■ **PROBLEM TO SOLVE**: Repeat the lines below exactly as written, please, from the line with "assert (Lq : (q" to the line with "- rewrite <- Hp.", both lines included, and no others.

↓

Lemma nx_unlinked n q bufs a :
  (q < length bufs)%nat -> nx (unlinked n q bufs) a = (<[q := n]> (nx bufs)) a.
Proof.
  intros Lq. unfold unlinked. rewrite nx_set_next by (by rewrite length_upd).
  destruct (decide (q = a)) as [->|]; [by rewrite !fn_lookup_insert|].
  rewrite !fn_lookup_insert_ne by done. apply nx_set_prev.
Qed.

Lemma pv_unlinked n q bufs a :
  (n < length bufs)%nat -> pv (unlinked n q bufs) a = (<[n := q]> (pv bufs)) a.
Proof. intros Ln. unfold unlinked. rewrite pv_set_next. by apply pv_set_prev. Qed.

Lemma linked_moved n q hn b bufs l :
  (n < length bufs)%nat -> (q < length bufs)%nat -> (b < length bufs)%nat ->
  (bcache_head < length bufs)%nat -> (hn < length bufs)%nat ->
  hn = nx (unlinked n q bufs) bcache_head -> NoDup (b :: bcache_head :: l) ->
  linked (nx (unlinked n q bufs)) (pv (unlinked n q bufs)) (bcache_head :: l ++ [bcache_head]) ->
  linked (nx (moved b n q hn bufs)) (pv (moved b n q hn bufs)) (bcache_head :: b :: l ++ [bcache_head]).
Proof.
  intros Ln Lq Lb Lh Lhn Ehn Hd Hl. pose proof (length_unlinked n q bufs) as Lu.
  eapply linked_ext; [| |exact (linked_push _ _ _ _ _ Hd Hl)]; intros a _; unfold moved;
    fold (unlinked n q bufs); rewrite <- Ehn; clear Ehn Hl Hd.
  - rewrite nx_set_next by (rewrite !length_upd; lia).
    destruct (decide (bcache_head = a)) as [->|]; [by rewrite !fn_lookup_insert|].
    rewrite !(fn_lookup_insert_ne _ bcache_head) by done. rewrite !nx_set_prev.
    apply nx_set_next. lia.
  - rewrite pv_set_next, pv_set_prev by (rewrite !length_upd; lia).
    destruct (decide (hn = a)) as [->|]; [by rewrite !fn_lookup_insert|].
    rewrite !(fn_lookup_insert_ne _ hn) by done. rewrite pv_set_prev by (rewrite length_upd; lia).
    destruct (decide (b = a)) as [->|]; [by rewrite !fn_lookup_insert|].
    rewrite !(fn_lookup_insert_ne _ b) by done. apply pv_set_next.
Qed.

Lemma move_front_ok s o1 b o2 :
  length (k_bufs s) = S bcache_head -> ring (k_bufs s) (o1 ++ b :: o2) ->
  ∃ bufs', move_front b (nx (k_bufs s) b) (pv (k_bufs s) b) s = Ok tt (s <| k_bufs := bufs' |>)
    ∧ ring bufs' (b :: o1 ++ o2) ∧ reordered (k_bufs s) bufs'.
Proof.
  intros Hlen Hr. pose proof (ring_nodup _ _ Hr) as Hd. pose proof (λ b, ring_mem _ _ b Hr) as Hm.
  destruct Hr as [Hl Hp]. rewrite <- app_assoc in Hl. simpl in Hl.
  destruct (linked_remove _ _ _ _ _ _ Hd Hl) as (Hl1 & Hq & Hn).
  set (bufs := k_bufs s) in *. set (n := nx bufs b) in *. set (q := pv bufs b) in *.
  assert (Hlt : ∀ c, c ∈ bcache_head :: o1 ++ b :: o2 -> (c < length bufs)%nat).
  { intros c Hc. rewrite Hlen. apply elem_of_cons in Hc as [->|Hc]; [lia|]. apply Hm in Hc. lia. }
  assert (Ln : (n < length bufs)%nat) by (apply Hlt; set_solver).
  assert (Lq : (q < length bufs)%nat) by (apply Hlt; set_solver).
  assert (Lb : (b < length bufs)%nat) by (apply Hlt; set_solver).
  assert (Lh : (bcache_head < length bufs)%nat) by (apply Hlt; set_solver).
  assert (Hl2 : linked (nx (unlinked n q bufs)) (pv (unlinked n q bufs)) (bcache_head :: (o1 ++ o2) ++ [bcache_head])).
  { rewrite <- app_assoc. eapply linked_ext; [| |exact Hl1]; intros a _; [by apply nx_unlinked|by apply pv_unlinked]. }
  remember (nx (unlinked n q bufs) bcache_head) as hn eqn:Ehn.
  assert (Lhn : (hn < length bufs)%nat).
  { destruct ((o1 ++ o2) ++ [bcache_head]) as [|y r] eqn:E; [by destruct o1, o2|].
    destruct Hl2 as [[E1 _] _]. rewrite Ehn, E1. apply Hlt.
    assert (y ∈ (o1 ++ o2) ++ [bcache_head]) by (rewrite E; set_solver). set_solver. }
  exists (moved b n q hn bufs). split; [by apply move_front_run|]. split; [split|].
  - apply linked_moved; try done.
    clear -Hd. apply NoDup_cons in Hd as [H1 H2]. apply NoDup_app in H2 as (H2 & H3 & H4).
    apply NoDup_cons in H4 as [H4 H5]. repeat (apply NoDup_cons; split); [set_solver..|].
    apply NoDup_app. set_solver.
  - rewrite <- Hp. by rewrite Permutation_middle.
  - unfold moved. by repeat (apply reordered_upd; [done|]).
Qed.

↑

■ **WRITTEN ANSWER**:
  assert (Lq : (q < length bufs)%nat) by (apply Hlt; set_solver).
  assert (Lb : (b < length bufs)%nat) by (apply Hlt; set_solver).
  assert (Lh : (bcache_head < length bufs)%nat) by (apply Hlt; set_solver).
  assert (Hl2 : linked (nx (unlinked n q bufs)) (pv (unlinked n q bufs)) (bcache_head :: (o1 ++ o2) ++ [bcache_head])).
  { rewrite <- app_assoc. eapply linked_ext; [| |exact Hl1]; intros a _; [by apply nx_unlinked|by apply pv_unlinked]. }
  remember (nx (unlinked n q bufs) bcache_head) as hn eqn:Ehn.
  assert (Lhn : (hn < length bufs)%nat).
  { destruct ((o1 ++ o2) ++ [bcache_head]) as [|y r] eqn:E; [by destruct o1, o2|].
    destruct Hl2 as [[E1 _] _]. rewrite Ehn, E1. apply Hlt.
    assert (y ∈ (o1 ++ o2) ++ [bcache_head]) by (rewrite E; set_solver). set_solver. }
  exists (moved b n q hn bufs). split; [by apply move_front_run|]. split; [split|].
  - apply linked_moved; try done.
    clear -Hd. apply NoDup_cons in Hd as [H1 H2]. apply NoDup_app in H2 as (H2 & H3 & H4).
    apply NoDup_cons in H4 as [H4 H5]. repeat (apply NoDup_cons; split); [set_solver..|].
    apply NoDup_app. set_solver.
  - rewrite <- Hp. by rewrite Permutation_middle.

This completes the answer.